GR 199008; (November, 2014) (Digest)
G.R. No. 199008 , November 19, 2014.
Danilo Almero, Teresita Alagon, Celia Bulaso, Ludy Ramada, Regina Gegremosa, Isidro Lazarte, Thelma Embarque, Felipe Lazarte, Guilerma Lazarte, Dulcesima Benimele, Petitioners, vs. Heirs of Miguel Pacquing, as represented by Linda Pacquing Fadrilan, Respondents.
FACTS
Miguel Pacquing acquired a 23.6272-hectare agricultural land in Tagum City through a Homestead Patent, registered under Original Certificate of Title No. (P-2590) P-653 on January 6, 1955. On August 5, 1991, the Municipal Agrarian Reform Officer (MARO) sent a Notice of Coverage placing the estate under the Comprehensive Agrarian Reform Program (CARP).

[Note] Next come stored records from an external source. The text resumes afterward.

Fixpoint replace_walk (n : nat) (prev : option Z) (l : list tok) (st : St) : string * St :=
    match n, l with
    | O, _ => (text l, st)
    | _, [] => ("", st)
    | S n', t :: rest =>
        match matchAt r prev l with
        | Some (l', caps) =>
            let m := between l l' in
            let '(out, st1) := f m caps st in
            let '(out', st2) := replace_walk n' (next_rune (rev m)) l' st1 in
            (out +:+ out', st2)
        | None =>
            let '(out', st') := replace_walk n' (Some (fst t)) rest st in
            (snd t +:+ out', st')
        end
    end.

Definition ReplaceAllWith (s : string) (st : St) : string * St :=
    replace_walk (length (toks s)) None (toks s) st.
End replace.

Definition ReplaceAllFunc (r : regex) (f : string -> string) (s : string) : string :=
  fst (ReplaceAllWith r (fun m _ st => (f (text m), st)) s tt).

(** The template [pre ++ ${1} ++ post]. *)
Definition ReplaceAllKeep (r : regex) (post : string) (s : string) : string :=
  fst (ReplaceAllWith r (fun _ caps st => (capture 1 caps +:+ post, st)) s tt).
Definition ReplaceAllString (r : regex) (repl : string) (s : string) : string :=
  ReplaceAllFunc r (fun _ => repl) s.

(** [strings.ReplaceAll] of a non-empty [old]; [k] counts the bytes of the
    current occurrence still to pass over. *)
Fixpoint replace_skip (old new : string) (k : nat) (s : string) : string :=
  match s with
  | "" => ""
  | String c s' =>
      match k with
      | S k' => replace_skip old new k' s'
      | O => if HasPrefix s old then new +:+ replace_skip old new (String.length old - 1) s'
             else String c (replace_skip old new 0 s')
      end
  end.

Definition ReplaceAll (s old new : string) : string := replace_skip old new 0 s.

Example re_uuid_like : ReplaceAllString (RSeqs [RWordB; RBetween 2 3 (RClass re_digit); RWordB]) "<n>" "12 1 1234 999!" = "<n> 1 1234 <n>!".
Proof. vm_compute. reflexivity. Qed.
Example re_keep : ReplaceAllKeep (RSeqs [RCap 1 (RSeq (RLitFold "pid") (RStar (RClass re_space))); RPlus (RClass re_digit)])
  "<pid>" "PID 44, pid5 pid" = "PID <pid>, pid<pid> pid".
Proof. vm_compute. reflexivity. Qed.

(** ** Subjects, again *)

Lemma toks_skip_cons c s : toks_skip 0 (String c s) =
  (fst (decode_rune (String c s)), str_take (snd (decode_rune (String c s))) (String c s))
  :: toks_skip (snd (decode_rune (String c s)) - 1) s.
Proof. cbn [toks_skip]. by destruct (decode_rune (String c s)). Qed.

Lemma toks_skip_text k s : text (toks_skip k s) = str_drop k s.
Proof.
  revert k. induction s as [|c s IH]; intros [|k]; try done; [|apply IH]. rewrite toks_skip_cons. cbn [text].
  pose proof (decode_rune_width (String c s) ltac:(done)) as W.
  destruct (decode_rune (String c s)) as [r w]. simpl in W. cbn [fst snd].
  rewrite IH. destruct w as [|w]; [lia|]. simpl. by rewrite Nat.sub_0_r, str_take_drop.
Qed.

Lemma toks_text s : text (toks s) = s.
Proof. apply toks_skip_text. Qed.

Lemma text_app a b : text (a ++ b) = text a +:+ text b.
Proof. induction a as [|t a IH]; [done|]. simpl. by rewrite IH, str_app_assoc. Qed.

Lemma between_app m l : between (m ++ l) l = m.
Proof.
  unfold between. rewrite length_app. replace (_ - _)%nat with (length m) by lia.
  by rewrite firstn_app, Nat.sub_diag, firstn_all, app_nil_r.
Qed.

(** Each rune of a subject stands for itself: an ASCII rune is its own byte,
    any other has no ASCII byte. *)
Definition tok_ok (t : tok) : Prop :=
  (0 <= fst t < 128 /\ snd t = single (chr (fst t)))
  \/ (128 <= fst t /\ str_forall (fun c => negb (is_ascii_byte c)) (snd t) = true).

Miguel Pacquing filed a Voluntary Offer to Sell (VOS) but died during the proceedings. His sole heir, respondent Linda Pacquing-Fadrilan, executed an affidavit adjudicating the property to herself and later filed an application for retention with the DAR, which was denied in a December 14, 1993 order that became final and executory. On June 25, 1994, petitioners, identified as farmer-beneficiaries, were issued Certificates of Land Ownership Award (CLOAs) over portions of the land. Linda sought to cancel these CLOAs. The DAR Regional Director, in an order dated December 18, 2008, ruled the estate was subject to CARP and the CLOAs were valid. The DAR Secretary, in an August 18, 2009 order, denied Linda’s appeal, finding that while the homestead was still owned by the original grantee’s heir at the time of CARP’s effectivity, the heir was not cultivating it, thus not exempting it from coverage. Linda appealed to the Office of the President (OP). The OP, in a February 16, 2011 decision, reversed the DAR Secretary, recalling and cancelling the petitioners’ CLOAs, holding that Linda’s protests demonstrated a willingness to cultivate, entitling her to exercise rights as an heir. The OP denied reconsideration on July 19, 2011. Petitioners directly filed a petition for review on certiorari with the Supreme Court under Rule 45.
ISSUE
Whether the homestead land is exempt from CARP coverage under Section 6 of R.A. No. 6657 , despite the heir of the patentee not cultivating the land at the time of CARP’s effectivity and having previously offered it for sale under the VOS scheme.
RULING
The Supreme Court REVERSED and SET ASIDE the decision and resolution of the Office of the President. The Court held that for homestead lands to be exempt from CARP coverage under Section 6 of R.A. No. 6657 , two requisites must concur: (1) the homestead grantee or his direct compulsory heir(s) still own the original homestead at the time of the effectivity of R.A. No. 6657 on June 15, 1988; and (2) the original homestead grantee or his direct compulsory heir(s) was cultivating the homestead as of June 15, 1988 and continues to cultivate the same. Applying the ruling in Paris v. Alfeche, the Court found that while the first requisite was met (the heir still owned the land), the second requisite was not, as it was undisputed that the heir was not cultivating the land. The mere expression of a desire to cultivate, as held by the OP, is insufficient; the law requires the fact of continued cultivation. Therefore, the land is not exempt from CARP coverage. The Court also addressed procedural issues, allowing the direct recourse as it raised pure questions of law. The August 18, 2009 Order of the DAR Secretary was affirmed.